**Exercise objective**:
Below are records; copy every line among them that contains the word "data".

**Exercise materials**:
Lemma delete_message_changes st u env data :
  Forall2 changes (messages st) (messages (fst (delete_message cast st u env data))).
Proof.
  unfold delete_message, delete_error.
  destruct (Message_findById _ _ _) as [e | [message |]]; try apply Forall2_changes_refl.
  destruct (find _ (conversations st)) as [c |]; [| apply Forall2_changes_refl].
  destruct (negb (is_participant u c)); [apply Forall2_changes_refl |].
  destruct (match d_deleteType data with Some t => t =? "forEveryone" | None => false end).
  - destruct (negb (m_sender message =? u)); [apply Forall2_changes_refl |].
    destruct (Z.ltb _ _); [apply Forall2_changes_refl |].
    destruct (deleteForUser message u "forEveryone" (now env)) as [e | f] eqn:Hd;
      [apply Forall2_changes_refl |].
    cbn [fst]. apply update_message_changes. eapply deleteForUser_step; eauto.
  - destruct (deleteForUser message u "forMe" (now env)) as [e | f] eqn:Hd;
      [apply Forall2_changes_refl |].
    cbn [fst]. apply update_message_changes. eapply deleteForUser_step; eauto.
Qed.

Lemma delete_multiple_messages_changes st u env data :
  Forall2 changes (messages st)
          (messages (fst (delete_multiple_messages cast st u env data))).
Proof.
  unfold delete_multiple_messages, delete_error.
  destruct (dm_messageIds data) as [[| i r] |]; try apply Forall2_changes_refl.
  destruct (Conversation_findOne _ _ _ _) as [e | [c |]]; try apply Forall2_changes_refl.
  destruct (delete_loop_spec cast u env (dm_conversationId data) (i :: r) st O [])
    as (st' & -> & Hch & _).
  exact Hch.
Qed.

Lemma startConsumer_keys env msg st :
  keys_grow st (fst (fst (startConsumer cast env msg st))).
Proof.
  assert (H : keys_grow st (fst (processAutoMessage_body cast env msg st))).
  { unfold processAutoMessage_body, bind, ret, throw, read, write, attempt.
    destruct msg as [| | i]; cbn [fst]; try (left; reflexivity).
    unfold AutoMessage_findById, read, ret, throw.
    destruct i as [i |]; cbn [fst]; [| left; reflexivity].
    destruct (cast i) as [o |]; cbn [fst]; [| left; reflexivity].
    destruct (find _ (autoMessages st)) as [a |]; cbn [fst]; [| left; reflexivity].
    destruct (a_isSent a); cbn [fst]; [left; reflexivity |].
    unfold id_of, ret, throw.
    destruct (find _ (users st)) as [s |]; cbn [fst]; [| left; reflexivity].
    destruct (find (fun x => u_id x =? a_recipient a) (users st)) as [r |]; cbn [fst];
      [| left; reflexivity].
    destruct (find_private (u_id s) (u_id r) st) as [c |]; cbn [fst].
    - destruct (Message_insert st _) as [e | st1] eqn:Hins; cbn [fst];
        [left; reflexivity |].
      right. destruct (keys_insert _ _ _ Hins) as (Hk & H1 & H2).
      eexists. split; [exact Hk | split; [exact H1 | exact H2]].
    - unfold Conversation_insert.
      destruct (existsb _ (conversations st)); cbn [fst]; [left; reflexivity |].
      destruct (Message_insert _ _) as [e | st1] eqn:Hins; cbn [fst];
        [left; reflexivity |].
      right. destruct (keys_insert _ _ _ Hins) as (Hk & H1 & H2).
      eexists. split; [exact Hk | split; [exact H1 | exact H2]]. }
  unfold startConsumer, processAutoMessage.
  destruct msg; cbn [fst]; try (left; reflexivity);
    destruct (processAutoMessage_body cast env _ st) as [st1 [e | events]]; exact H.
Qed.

**Exercise output**:
Lemma delete_message_changes st u env data :
  Forall2 changes (messages st) (messages (fst (delete_message cast st u env data))).
  destruct (match d_deleteType data with Some t => t =? "forEveryone" | None => false end).
Lemma delete_multiple_messages_changes st u env data :
          (messages (fst (delete_multiple_messages cast st u env data))).
  destruct (dm_messageIds data) as [[| i r] |]; try apply Forall2_changes_refl.
  destruct (delete_loop_spec cast u env (dm_conversationId data) (i :: r) st O [])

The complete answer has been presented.